Avant de se pencher sur cette motion, la commission a été informée par une délégation de l’Administration fédérale des douanes (AFD) et du Cgfr de la situation actuelle à la frontière et des conséquences du programme DaziT de l’AFD.

Le Conseil fédéral doit rester chargé d’élaborer le rapport sur la politique de sécurité

A l’unanimité, la commission propose de rejeter la motion 17.3621 «Rapport sur la politique de sécurité». Déposée par son homologue du Conseil national, cette intervention demande à ce que le rapport soit établi plus régulièrement et vise à ce que le rapport sur la politique de sécurité de la Suisse soit désormais élaboré par le DDPS et non plus par le Conseil fédéral. La commission s’oppose fermement à la deuxième revendication, estimant qu’elle violerait de manière choquante le principe de collégialité au sein du Conseil fédéral. En outre, le Parlement n’a pas à intervenir dans les compétences du gouvernement en lui donnant des prescriptions opérationnelles, telles qu’elles sont formulées dans la motion.

Autres thèmes

Le chef du DDPS a en outre informé la commission sur certaines questions d’actualité et, en particulier, sur les décisions de principe prises par le Conseil fédéral au sujet de l’acquisition d’un nouvel avion de combat ainsi que sur la suite de la procédure.

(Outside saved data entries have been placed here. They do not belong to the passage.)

(** * BusTub storage and concurrency core: buffer pool, extendible hash
    index and lock manager, embedded from the C++ sources.

    Conventions of the embedding.
    - C++ integers ([page_id_t], [frame_id_t], [txn_id_t], counters) are [Z];
      the slot index of a bucket page, which only counts up from 0 in the
      loops, is a [nat].
    - Member functions become functions that take the object and return the
      result together with the updated object.
    - [std::unordered_map] is a [gmap]; [std::list] and arrays are [list].
    - A pointer into [pages_] is the frame index; a [Transaction *] is the
      address of the transaction in an explicit heap. *)

From stdpp Require Import gmap list.
From Stdlib Require Import ZArith Lia Bool.

#[local] Open Scope Z_scope.

(** Modelled from the spec: [INVALID_PAGE_ID] and [PAGE_SIZE] are declared in
    common/config.h; the page size is 4096 and the invalid id is the
    sentinel -1 that [FindPage] returns on a miss. *)
Definition INVALID_PAGE_ID : Z := -1.
Definition PAGE_SIZE : nat := 4096.

(** Modelled from the spec: [page_id_t] and [frame_id_t] are declared in
    common/config.h as [int32_t].  [to_int32] is the value a 32-bit signed
    integer holds after an addition or a conversion that wraps around, and
    [to_uint32] the value of an integer converted to [uint32_t]. *)
Definition to_int32 (x : Z) : Z := (x + 2 ^ 31) mod 2 ^ 32 - 2 ^ 31.
Definition to_uint32 (x : Z) : Z := x mod 2 ^ 32.

(* ================================================================== *)
(** ** src/buffer/lru_replacer.cpp *)
(* ================================================================== *)

Module LRU.

(** [lru_list_] is the recency list (front = oldest).  [lru_map_] maps a
    frame to the iterator of its node; only its key set matters here, the
    node designated by the iterator of [f] being the node that holds [f]. *)
Record LRUReplacer := mkLRU {
  lru_size_ : nat;
  lru_list_ : list Z;
  lru_map_ : gset Z
}.

(** [LRUReplacer::LRUReplacer(num_pages)] *)
Definition init (num_pages : nat) : LRUReplacer :=
  mkLRU num_pages [] ∅.

(** [lru_list_.erase(it)] for the iterator stored under [f]. *)
Fixpoint erase_node (f : Z) (l : list Z) : list Z :=
  match l with
  | [] => []
  | x :: r => if decide (x = f) then r else x :: erase_node f r
  end.

(** [LRUReplacer::Victim] *)
Definition Victim (r : LRUReplacer) : option Z * LRUReplacer :=
  match lru_list_ r with
  | [] => (None, r)
  | f :: rest => (Some f, mkLRU (lru_size_ r) rest (lru_map_ r ∖ {[f]}))
  end.

(** [LRUReplacer::Pin] *)
Definition Pin (f : Z) (r : LRUReplacer) : LRUReplacer :=
  if decide (f ∈ lru_map_ r)
  then mkLRU (lru_size_ r) (erase_node f (lru_list_ r)) (lru_map_ r ∖ {[f]})
  else r.

(** [LRUReplacer::Unpin], as a call with its outcome.  When the list has
    outgrown [lru_size_] the source runs [assert(Victim(&victim))] while it
    holds [latch_].  In a build with assertions [Victim] locks [latch_], a
    [std::mutex] that the same thread already holds, and the call does not
    come back: that is the outcome [None].  In a build with NDEBUG the
    argument of [assert] is not evaluated.  No frame is evicted in either
    build. *)
Definition Unpin_call (assertions : bool) (f : Z) (r : LRUReplacer)
    : option LRUReplacer :=
  if decide (f ∈ lru_map_ r) then Some r
  else
    let r1 := mkLRU (lru_size_ r) (lru_list_ r ++ [f]) (lru_map_ r ∪ {[f]}) in
    if decide (lru_size_ r1 < length (lru_list_ r1))%nat
    then if assertions then None else Some r1
    else Some r1.

(** The branch of [Unpin] in which the list has outgrown the capacity. *)
Definition Unpin_overflows (f : Z) (r : LRUReplacer) : bool :=
  bool_decide ((f ∉ lru_map_ r) ∧ (lru_size_ r < S (length (lru_list_ r)))%nat).

(** [LRUReplacer::Unpin]: the replacer a call that returns leaves behind. *)
Definition Unpin (f : Z) (r : LRUReplacer) : LRUReplacer :=
  if decide (f ∈ lru_map_ r) then r
  else mkLRU (lru_size_ r) (lru_list_ r ++ [f]) (lru_map_ r ∪ {[f]}).

(** [LRUReplacer::Size] *)
Definition Size (r : LRUReplacer) : nat := length (lru_list_ r).

(** What the two containers of a replacer have to agree on: no frame is
    listed twice, the map has a key for exactly the listed frames, and the
    list is not longer than the capacity. *)
Definition wf (r : LRUReplacer) : Prop :=
  NoDup (lru_list_ r) ∧
  (∀ x, x ∈ lru_list_ r ↔ x ∈ lru_map_ r) ∧
  (length (lru_list_ r) ≤ lru_size_ r)%nat.

(** [Unpin] called on the frames of [fs], first to last. *)
Definition unpin_all (fs : list Z) (r : LRUReplacer) : LRUReplacer :=
  foldl (λ acc f, Unpin f acc) r fs.

(** [k] calls of [Victim]: the frames returned, until one call fails. *)
Fixpoint drain (k : nat) (r : LRUReplacer) : list Z :=
  match k with
  | O => []
  | S k' =>
    match Victim r with
    | (Some f, r') => f :: drain k' r'
    | (None, _) => []
    end
  end.

End LRU.

(* ================================================================== *)
(** ** src/buffer/buffer_pool_manager_instance.cpp *)
(* ================================================================== *)

Module BPM.

(** A frame: [Page] of storage/page/page.h. *)
Record Page := mkPage {
  data_ : list Z;
  page_id_ : Z;
  pin_count_ : Z;
  is_dirty_ : bool
}.

(** [Page::ResetMemory]: the bytes are zeroed. *)
Definition zero_data : list Z := replicate PAGE_SIZE 0.

(** A default-constructed [Page]. *)
Definition empty_page : Page := mkPage zero_data INVALID_PAGE_ID 0 false.

(** Modelled from the spec: the disk manager is an external collaborator
    ([ReadPage], [WritePage]); it is kept as the log of the pages written,
    most recent first.  A page never written reads as zeroes. *)
Record DiskManager := mkDisk {
  written : list (Z * list Z)
}.

Definition WritePage (pid : Z) (d : list Z) (dm : DiskManager) : DiskManager :=
  mkDisk ((pid, d) :: written dm).

Fixpoint read_log (pid : Z) (l : list (Z * list Z)) : list Z :=
  match l with
  | [] => zero_data
  | (p, d) :: r => if decide (p = pid) then d else read_log pid r
  end.

Definition ReadPage (pid : Z) (dm : DiskManager) : list Z :=
  read_log pid (written dm).

Record BufferPoolManagerInstance := mkBPM {
  pool_size_ : nat;
  num_instances_ : Z;
  instance_index_ : Z;
  next_page_id_ : Z;
  pages_ : list Page;
  replacer_ : LRU.LRUReplacer;
  free_list_ : list Z;
  page_table_ : gmap Z Z;
  disk_manager_ : DiskManager;
  (** Modelled from the spec: [DeallocatePage] is declared in the header
      only; the ids handed to it are recorded, most recent first. *)
  deallocated_ : list Z
}.

(** [pages_[f]]: reading and updating a frame.  A frame id outside the pool
    is undefined behaviour in the source; here a read yields [empty_page]
    and an update does nothing. *)
Definition frame (s : BufferPoolManagerInstance) (f : Z) : Page :=
  default empty_page (pages_ s !! Z.to_nat f).

Definition upd_frame (f : Z) (g : Page → Page) (ps : list Page) : list Page :=
  alter g (Z.to_nat f) ps.

Definition set_pages (s : BufferPoolManagerInstance) (ps : list Page) :=
  mkBPM (pool_size_ s) (num_instances_ s) (instance_index_ s) (next_page_id_ s)
        ps (replacer_ s) (free_list_ s) (page_table_ s) (disk_manager_ s)
        (deallocated_ s).

Definition set_replacer (s : BufferPoolManagerInstance) (r : LRU.LRUReplacer) :=
  mkBPM (pool_size_ s) (num_instances_ s) (instance_index_ s) (next_page_id_ s)
        (pages_ s) r (free_list_ s) (page_table_ s) (disk_manager_ s)
        (deallocated_ s).

Definition set_free_list (s : BufferPoolManagerInstance) (l : list Z) :=
  mkBPM (pool_size_ s) (num_instances_ s) (instance_index_ s) (next_page_id_ s)
        (pages_ s) (replacer_ s) l (page_table_ s) (disk_manager_ s)
        (deallocated_ s).

Definition set_page_table (s : BufferPoolManagerInstance) (t : gmap Z Z) :=
  mkBPM (pool_size_ s) (num_instances_ s) (instance_index_ s) (next_page_id_ s)
        (pages_ s) (replacer_ s) (free_list_ s) t (disk_manager_ s)
        (deallocated_ s).

Definition set_disk (s : BufferPoolManagerInstance) (d : DiskManager) :=
  mkBPM (pool_size_ s) (num_instances_ s) (instance_index_ s) (next_page_id_ s)
        (pages_ s) (replacer_ s) (free_list_ s) (page_table_ s) d
        (deallocated_ s).

(** The five-argument constructor.  [num_instances] and [instance_index]
    are [uint32_t]; [next_page_id_] is a [page_id_t] initialised from the
    index, and the frame ids of the free list are [static_cast<int>(i)]. *)
Definition init (pool_size : nat) (num_instances instance_index : Z)
    (dm : DiskManager) : BufferPoolManagerInstance :=
  mkBPM pool_size num_instances instance_index (to_int32 instance_index)
        (replicate pool_size empty_page) (LRU.init pool_size)
        ((λ i, to_int32 (Z.of_nat i)) <$> seq 0 pool_size) ∅ dm [].

(** [FindPage] *)
Definition FindPage (s : BufferPoolManagerInstance) (pid : Z) : Z :=
  match page_table_ s !! pid with
  | None => INVALID_PAGE_ID
  | Some f => f
  end.

(** [FlushPageReally]: writes only a dirty resident page and leaves the
    dirty flag as it is. *)
Definition FlushPageReally (pid : Z) (s : BufferPoolManagerInstance)
    : BufferPoolManagerInstance :=
  let target_frame := FindPage s pid in
  if decide (target_frame = INVALID_PAGE_ID) then s
  else if is_dirty_ (frame s target_frame)
       then set_disk s (WritePage pid (data_ (frame s target_frame)) (disk_manager_ s))
       else s.

(** [ValidatePageId]: the condition it asserts.  The page id is converted
    to [uint32_t] for the remainder by [num_instances_]. *)
Definition ValidatePageId (s : BufferPoolManagerInstance) (page_id : Z) : bool :=
  bool_decide (to_uint32 page_id mod num_instances_ s = instance_index_ s).

(** [AllocatePage]: [next_page_id_ += num_instances_] on a 32-bit
    [page_id_t] wraps around.  [ValidatePageId] only asserts: the function
    is the call that returns, which is every call of a build with NDEBUG
    and, with assertions, every call on an id that [ValidatePageId]
    accepts. *)
Definition AllocatePage (s : BufferPoolManagerInstance)
    : Z * BufferPoolManagerInstance :=
  (next_page_id_ s,
   mkBPM (pool_size_ s) (num_instances_ s) (instance_index_ s)
         (to_int32 (next_page_id_ s + num_instances_ s))
         (pages_ s) (replacer_ s) (free_list_ s) (page_table_ s)
         (disk_manager_ s) (deallocated_ s)).

(** [DeallocatePage] *)
Definition DeallocatePage (pid : Z) (s : BufferPoolManagerInstance) :=
  mkBPM (pool_size_ s) (num_instances_ s) (instance_index_ s) (next_page_id_ s)
        (pages_ s) (replacer_ s) (free_list_ s) (page_table_ s)
        (disk_manager_ s) (pid :: deallocated_ s).

(** [FindFreshPage]: the free list first, then a victim of the replacer,
    which is written back when dirty and dropped from the page table. *)
Definition FindFreshPage (s : BufferPoolManagerInstance)
    : Z * BufferPoolManagerInstance :=
  match free_list_ s with
  | frame_id :: rest => (frame_id, set_free_list s rest)
  | [] =>
    match LRU.Victim (replacer_ s) with
    | (Some frame_id, r) =>
      let s1 := set_replacer s r in
      let page_id := page_id_ (frame s1 frame_id) in
      let s2 := FlushPageReally page_id s1 in
      let s3 := set_page_table s2 (delete page_id (page_table_ s2)) in
      let s4 := set_pages s3
                  (upd_frame frame_id
                     (λ p, mkPage (data_ p) (page_id_ p) (pin_count_ p) false)
                     (pages_ s3)) in
      (frame_id, s4)
    | (None, _) => (INVALID_PAGE_ID, s)
    end
  end.

(** [FlushPgImp] *)
Definition FlushPgImp (page_id : Z) (s : BufferPoolManagerInstance)
    : bool * BufferPoolManagerInstance :=
  let target_frame := FindPage s page_id in
  if decide (target_frame = INVALID_PAGE_ID) then (false, s)
  else
    let s1 := FlushPageReally page_id s in
    (true,
     set_pages s1
       (upd_frame target_frame
          (λ p, mkPage (data_ p) (page_id_ p) (pin_count_ p) false)
          (pages_ s1))).
(** X18. Curve of a curve ID and back: for a supported curve ID,
    [curveIDForCurve] gives back the ID [curveForCurveID] was given; the nil
    curve has no ID; and, the four ID constants being distinct,
    [curveForCurveID] gives back the curve [curveIDForCurve] was given. *)
Theorem curve_id_round_trip :
  (forall id curve,
     curveForCurveID id = Some curve ->
     curveIDForCurve (Some curve) = (id, true))
  /\ curveIDForCurve None = (0, false)
  /\ (NoDup [X25519; CurveP256; CurveP384; CurveP521] ->
      forall curve,
        (curveIDForCurve (Some curve)).2 = true
        /\ curveForCurveID (curveIDForCurve (Some curve)).1 = Some curve).
Proof.
  split; [|split; [reflexivity|]].
  - intros id curve. unfold curveForCurveID.
    destruct (Z.eqb_spec id X25519) as [->|]; [intros [= <-]; reflexivity|].
    destruct (Z.eqb_spec id CurveP256) as [->|]; [intros [= <-]; reflexivity|].
    destruct (Z.eqb_spec id CurveP384) as [->|]; [intros [= <-]; reflexivity|].
    destruct (Z.eqb_spec id CurveP521) as [->|]; [intros [= <-]; reflexivity|].
    discriminate.
  - intros Hdup curve.
    apply NoDup_cons in Hdup as [H1 Hdup].
    apply NoDup_cons in Hdup as [H2 Hdup].
    apply NoDup_cons in Hdup as [H3 _].
    apply not_elem_of_cons in H1 as [? H1].
    apply not_elem_of_cons in H1 as [? H1].
    apply not_elem_of_cons in H1 as [? _].
    apply not_elem_of_cons in H2 as [? H2].
    apply not_elem_of_cons in H2 as [? _].
    apply not_elem_of_cons in H3 as [? _].
    split; [destruct curve; reflexivity|].
    unfold curveForCurveID. destruct curve; cbn [curveIDForCurve fst].
    + rewrite Z.eqb_refl. reflexivity.
    + destruct (Z.eqb_spec CurveP256 X25519); [congruence|].
      rewrite Z.eqb_refl. reflexivity.
    + destruct (Z.eqb_spec CurveP384 X25519); [congruence|].
      destruct (Z.eqb_spec CurveP384 CurveP256); [congruence|].
      rewrite Z.eqb_refl. reflexivity.
    + destruct (Z.eqb_spec CurveP521 X25519); [congruence|].
      destruct (Z.eqb_spec CurveP521 CurveP256); [congruence|].
      destruct (Z.eqb_spec CurveP521 CurveP384); [congruence|].
      rewrite Z.eqb_refl. reflexivity.
Qed.

End MoreKeyPoolProperties.

Lemma keyCache_init_fills_witness :
  exists g',
    keyCache_init (env := sample_pool_env) ptr_P256 ecdh_P256
      (sample_globals 0) = Ret g'
    /\ initialized (deref g' ptr_P256) = true
    /\ len (keys (deref g' ptr_P256)) = 100
    /\ keys (deref g' ptr_P256)
       = (generated (env := sample_pool_env) ecdh_P256 100
            (cryptorand_Reader (sample_globals 0))).1
    /\ cryptorand_Reader g'
       = (generated (env := sample_pool_env) ecdh_P256 100
            (cryptorand_Reader (sample_globals 0))).2
    /\ forall kc', kc' <> ptr_P256 ->
         deref g' kc' = deref (sample_globals 0) kc'.
Proof.
  apply (keyCache_init_fills (env := sample_pool_env) ptr_P256 ecdh_P256
           (sample_globals 0)).
  reflexivity.
Defined.

(** In the sample environment, where every second generation fails, the
    pool has keys in its even slots only. *)
Example sample_pool_is_half_filled :
  take 4 (generated (env := sample_pool_env) ecdh_P256 100 0%nat).1
  = [Some 0%nat; None; Some 2%nat; None]
  /\ (generated (env := sample_pool_env) ecdh_P256 100 0%nat).2 = 100%nat.
Proof. split; vm_compute; reflexivity. Qed.

Lemma generateECDHEKey_reliable_witness :
  exists k g',
    generateECDHEKey (env := reliable_pool_env) 1000%nat 29
      (reliable_globals 7)
    = Ret (Some k, None, 1000%nat, g')
    /\ Some k ∈ keys (deref g' ptr_X25519)
    /\ pool_full (deref g' ptr_X25519).
Proof.
  apply (generateECDHEKey_reliable (env := reliable_pool_env) 1000%nat 29
           ptr_X25519 (reliable_globals 7)).
  - intros c r. exists r, (S r). reflexivity.
  - reflexivity.
  - left. reflexivity.
Defined.

(** The code points of the sample environments are distinct. *)
Example sample_curve_ids_distinct :
  NoDup [X25519 (KeyPoolEnv := sample_pool_env);
         CurveP256 (KeyPoolEnv := sample_pool_env);
         CurveP384 (KeyPoolEnv := sample_pool_env);
         CurveP521 (KeyPoolEnv := sample_pool_env)].
Proof. apply (bool_decide_unpack _). vm_compute. exact I. Qed.

(* ===================================================================== *)
(** * The errors of the decoders                                          *)
(* ===================================================================== *)

Lemma unmarshalUTLSSessionData_outcome (data : list byte) :
  exists r,
    unmarshalUTLSSessionData data = Ret r
    /\ error_or_value payload_error r
    /\ (r.2 = None -> r.1 <> None).
Proof.
  destruct (Z.lt_ge_cases (len data) 3) as [Hs|Hl].
  - eexists. split; [apply unmarshalUTLSSessionData_short, Hs|].
    split; [|discriminate]. split; [reflexivity | left; reflexivity].
  - destruct data as [|rt [|b0 [|b1 rest]]]; try (vm_compute in Hl; done).
    rewrite unmarshalUTLSSessionData_cons. cbv zeta.
    destruct (_ >? _); eexists; (split; [reflexivity|]).
    + split; [|discriminate]. split; [reflexivity | right; reflexivity].
    + split; [exact I | discriminate].
Qed.

Lemma uint16_range (x : Z) : 0 <= uint16 x < 65536.
Proof. apply Z.mod_pos_bound. lia. Qed.

Lemma readFields_outcome (remaining : nat) :
  forall (pre suf : list byte) (i : Z),
    0 <= i < 65536 ->
    exists r,
      readFields (pre ++ suf) remaining i (len pre) = Ret r
      /\ error_or_value container_error r.
Proof.
  induction remaining as [|remaining IH]; intros pre suf i Hi.
  - eexists. split; [reflexivity | exact I].
  - destruct (Z.lt_ge_cases (len suf) 5) as [Hshort|Hlong].
    { eexists. split; [apply readFields_header_incomplete, Hshort|].
      split; [reflexivity|]. right. left. eauto. }
    destruct suf as [|id0 [|id1 [|ver [|l0 [|l1 rest]]]]];
      try (vm_compute in Hlong; done).
    rewrite readFields_header. cbv zeta.
    pose proof (byte_to_Z_range l0). pose proof (byte_to_Z_range l1).
    pose proof (len_nonneg rest).
    set (n := byte_to_Z l0 * 256 + byte_to_Z l1) in *.
    destruct (Z.gtb_spec n (len rest)).
    { eexists. split; [reflexivity|]. split; [reflexivity|].
      right. right. left. eauto. }
    destruct (_ && _).
    { destruct (unmarshalUTLSSessionData_outcome (take (Z.to_nat n) rest))
        as ([u [e|]] & -> & Hr & _); eexists; (split; [reflexivity|]);
        [|exact I].
      destruct Hr as [-> He]. split; [reflexivity|]. do 3 right. exact He. }
    assert (pre ++ id0 :: id1 :: ver :: l0 :: l1 :: rest
            = (pre ++ id0 :: id1 :: ver :: l0 :: l1 :: take (Z.to_nat n) rest)
              ++ drop (Z.to_nat n) rest) as ->.
    { rewrite <- app_assoc. cbn [app]. rewrite take_drop. reflexivity. }
    replace (len pre + 5 + n)
      with (len (pre ++ id0 :: id1 :: ver :: l0 :: l1
                     :: take (Z.to_nat n) rest))
      by (len_simpl; lia).
    apply IH, uint16_range.
Qed.

(** X19. The outcomes of the container decoder: on every input it returns
    (nil, nil), or a value without error, or an error without value; the
    error is its own "too short", an error naming the index of a field
    whose header or data is incomplete, or an error of the payload decoder.
    The error "cannot read field count" is never returned: the test that
    guards it cannot succeed behind the length test. *)
Theorem unmarshalSessionExtra_outcomes (extraData : list byte) :
  exists r,
    unmarshalSessionExtra extraData = Ret r
    /\ error_or_value container_error r
    /\ r.2 <> Some (errors_New "invalid extra data: cannot read field count").
Proof.
  assert (exists r, unmarshalSessionExtra extraData = Ret r
                    /\ error_or_value container_error r) as (r & Hr & Hok).
  { destruct extraData as [|b [|c0 [|c1 body]]].
    - eexists. split; [reflexivity | exact I].
    - eexists. split; [reflexivity|]. split; [reflexivity | left; reflexivity].
    - eexists. split; [reflexivity|]. split; [reflexivity | left; reflexivity].
    - destruct (decide (b = SessionExtraVersion)) as [->|Hb].
      + rewrite unmarshalSessionExtra_version.
        change (SessionExtraVersion :: c0 :: c1 :: body)
          with ([SessionExtraVersion; c0; c1] ++ body).
        change 3 with (len [SessionExtraVersion; c0; c1]).
        apply readFields_outcome. lia.
      + exists (None, None). split; [|exact I].
        apply unmarshalSessionExtra_other_version; [done|].
        rewrite !len_cons. pose proof (len_nonneg body). lia. }
  exists r. split; [exact Hr|]. split; [exact Hok|].
  destruct r as [u [e|]]; [|discriminate]. cbn [snd].
  destruct Hok as [_ [-> | [(i & _ & ->) | [(i & _ & ->) | [-> | ->]]]]];
    discriminate.
Qed.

La commission a ensuite entendu, en présence de représentants du SECO et du DFAE, une délégation de l’industrie suisse de l’armement. Cette dernière a présenté sa demande de modification de l’ordonnance sur le matériel de guerre et a également indiqué qu’elle craignait que la base technologique et industrielle suisse importante pour la sécurité ainsi que des emplois soient menacés. La commission procèdera à l’audition d’autres milieux et poursuivra la discussion lors d’une prochaine séance.

La commission a siégé les 9 et 10 novembre 2017 à Berne, sous la présidence du conseiller aux Etats Isidor Baumann (PDC, UR) et, pour partie, en présence du conseiller fédéral Guy Parmelin, chef du DDPS, du conseiller fédéral Johann Schneider-Ammann, chef du DEFR et du chancelier de la Confédération, Walter Thurnherr.